::: Information supplied :::

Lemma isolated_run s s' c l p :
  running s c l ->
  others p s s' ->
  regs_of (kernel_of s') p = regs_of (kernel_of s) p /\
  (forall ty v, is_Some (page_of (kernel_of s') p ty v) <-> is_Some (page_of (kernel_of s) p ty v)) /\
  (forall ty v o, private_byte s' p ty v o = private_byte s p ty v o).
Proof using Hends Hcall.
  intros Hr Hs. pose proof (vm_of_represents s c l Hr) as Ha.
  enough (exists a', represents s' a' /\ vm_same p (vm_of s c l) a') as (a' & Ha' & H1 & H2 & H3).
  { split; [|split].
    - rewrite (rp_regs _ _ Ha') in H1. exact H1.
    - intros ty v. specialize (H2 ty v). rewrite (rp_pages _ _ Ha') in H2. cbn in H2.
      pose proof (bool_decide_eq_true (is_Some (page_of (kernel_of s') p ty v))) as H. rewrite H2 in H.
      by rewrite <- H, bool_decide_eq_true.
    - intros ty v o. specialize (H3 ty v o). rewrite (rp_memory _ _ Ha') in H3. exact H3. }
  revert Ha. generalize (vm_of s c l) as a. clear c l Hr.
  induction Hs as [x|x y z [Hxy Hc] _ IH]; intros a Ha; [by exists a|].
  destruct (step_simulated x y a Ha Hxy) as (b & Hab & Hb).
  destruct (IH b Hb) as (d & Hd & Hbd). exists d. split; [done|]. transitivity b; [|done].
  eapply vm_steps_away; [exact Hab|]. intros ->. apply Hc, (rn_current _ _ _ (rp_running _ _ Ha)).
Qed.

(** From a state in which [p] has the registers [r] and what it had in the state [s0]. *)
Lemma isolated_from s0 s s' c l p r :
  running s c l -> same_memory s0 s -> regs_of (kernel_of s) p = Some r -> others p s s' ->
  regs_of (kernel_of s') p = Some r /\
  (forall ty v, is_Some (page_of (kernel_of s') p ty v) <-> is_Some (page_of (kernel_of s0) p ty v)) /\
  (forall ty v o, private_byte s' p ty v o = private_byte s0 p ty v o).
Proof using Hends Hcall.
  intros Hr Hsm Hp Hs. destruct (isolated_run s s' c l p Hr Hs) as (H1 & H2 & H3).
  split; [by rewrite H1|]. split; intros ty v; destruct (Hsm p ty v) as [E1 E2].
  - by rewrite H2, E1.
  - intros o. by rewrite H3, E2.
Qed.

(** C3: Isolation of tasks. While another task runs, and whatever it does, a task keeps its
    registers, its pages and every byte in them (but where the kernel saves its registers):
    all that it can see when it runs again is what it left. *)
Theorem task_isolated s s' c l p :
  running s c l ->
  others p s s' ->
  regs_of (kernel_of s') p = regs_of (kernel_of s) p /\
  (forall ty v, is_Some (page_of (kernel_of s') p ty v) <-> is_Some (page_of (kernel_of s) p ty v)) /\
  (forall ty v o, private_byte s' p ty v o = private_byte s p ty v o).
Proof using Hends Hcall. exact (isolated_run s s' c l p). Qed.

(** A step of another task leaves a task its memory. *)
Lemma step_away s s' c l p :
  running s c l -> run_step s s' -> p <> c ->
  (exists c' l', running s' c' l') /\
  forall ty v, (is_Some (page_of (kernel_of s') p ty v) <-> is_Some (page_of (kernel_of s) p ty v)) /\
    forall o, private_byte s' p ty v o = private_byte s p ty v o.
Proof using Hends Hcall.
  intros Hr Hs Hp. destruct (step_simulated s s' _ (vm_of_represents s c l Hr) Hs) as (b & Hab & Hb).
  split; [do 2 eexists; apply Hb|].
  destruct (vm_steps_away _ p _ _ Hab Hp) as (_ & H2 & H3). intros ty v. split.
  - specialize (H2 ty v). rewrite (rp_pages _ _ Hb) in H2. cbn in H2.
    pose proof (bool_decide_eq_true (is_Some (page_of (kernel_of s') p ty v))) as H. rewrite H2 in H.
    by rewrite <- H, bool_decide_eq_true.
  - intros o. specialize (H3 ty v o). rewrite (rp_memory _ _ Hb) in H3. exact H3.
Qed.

:::

## Required action
Copy every record verbatim.

## Result below
Lemma isolated_run s s' c l p :
  running s c l ->
  others p s s' ->
  regs_of (kernel_of s') p = regs_of (kernel_of s) p /\
  (forall ty v, is_Some (page_of (kernel_of s') p ty v) <-> is_Some (page_of (kernel_of s) p ty v)) /\
  (forall ty v o, private_byte s' p ty v o = private_byte s p ty v o).
Proof using Hends Hcall.
  intros Hr Hs. pose proof (vm_of_represents s c l Hr) as Ha.
  enough (exists a', represents s' a' /\ vm_same p (vm_of s c l) a') as (a' & Ha' & H1 & H2 & H3).
  { split; [|split].
    - rewrite (rp_regs _ _ Ha') in H1. exact H1.
    - intros ty v. specialize (H2 ty v). rewrite (rp_pages _ _ Ha') in H2. cbn in H2.
      pose proof (bool_decide_eq_true (is_Some (page_of (kernel_of s') p ty v))) as H. rewrite H2 in H.
      by rewrite <- H, bool_decide_eq_true.
    - intros ty v o. specialize (H3 ty v o). rewrite (rp_memory _ _ Ha') in H3. exact H3. }
  revert Ha. generalize (vm_of s c l) as a. clear c l Hr.
  induction Hs as [x|x y z [Hxy Hc] _ IH]; intros a Ha; [by exists a|].
  destruct (step_simulated x y a Ha Hxy) as (b & Hab & Hb).
  destruct (IH b Hb) as (d & Hd & Hbd). exists d. split; [done|]. transitivity b; [|done].
  eapply vm_steps_away; [exact Hab|]. intros ->. apply Hc, (rn_current _ _ _ (rp_running _ _ Ha)).
Qed.

(** From a state in which [p] has the registers [r] and what it had in the state [s0]. *)
Lemma isolated_from s0 s s' c l p r :
  running s c l -> same_memory s0 s -> regs_of (kernel_of s) p = Some r -> others p s s' ->
  regs_of (kernel_of s') p = Some r /\
  (forall ty v, is_Some (page_of (kernel_of s') p ty v) <-> is_Some (page_of (kernel_of s0) p ty v)) /\
  (forall ty v o, private_byte s' p ty v o = private_byte s0 p ty v o).
Proof using Hends Hcall.
  intros Hr Hsm Hp Hs. destruct (isolated_run s s' c l p Hr Hs) as (H1 & H2 & H3).
  split; [by rewrite H1|]. split; intros ty v; destruct (Hsm p ty v) as [E1 E2].
  - by rewrite H2, E1.
  - intros o. by rewrite H3, E2.
Qed.

(** C3: Isolation of tasks. While another task runs, and whatever it does, a task keeps its
    registers, its pages and every byte in them (but where the kernel saves its registers):
    all that it can see when it runs again is what it left. *)
Theorem task_isolated s s' c l p :
  running s c l ->
  others p s s' ->
  regs_of (kernel_of s') p = regs_of (kernel_of s) p /\
  (forall ty v, is_Some (page_of (kernel_of s') p ty v) <-> is_Some (page_of (kernel_of s) p ty v)) /\
  (forall ty v o, private_byte s' p ty v o = private_byte s p ty v o).
Proof using Hends Hcall. exact (isolated_run s s' c l p). Qed.

(** A step of another task leaves a task its memory. *)
Lemma step_away s s' c l p :
  running s c l -> run_step s s' -> p <> c ->
  (exists c' l', running s' c' l') /\
  forall ty v, (is_Some (page_of (kernel_of s') p ty v) <-> is_Some (page_of (kernel_of s) p ty v)) /\
    forall o, private_byte s' p ty v o = private_byte s p ty v o.
Proof using Hends Hcall.
  intros Hr Hs Hp. destruct (step_simulated s s' _ (vm_of_represents s c l Hr) Hs) as (b & Hab & Hb).
  split; [do 2 eexists; apply Hb|].
  destruct (vm_steps_away _ p _ _ Hab Hp) as (_ & H2 & H3). intros ty v. split.
  - specialize (H2 ty v). rewrite (rp_pages _ _ Hb) in H2. cbn in H2.
    pose proof (bool_decide_eq_true (is_Some (page_of (kernel_of s') p ty v))) as H. rewrite H2 in H.
    by rewrite <- H, bool_decide_eq_true.
  - intros o. specialize (H3 ty v o). rewrite (rp_memory _ _ Hb) in H3. exact H3.
Qed.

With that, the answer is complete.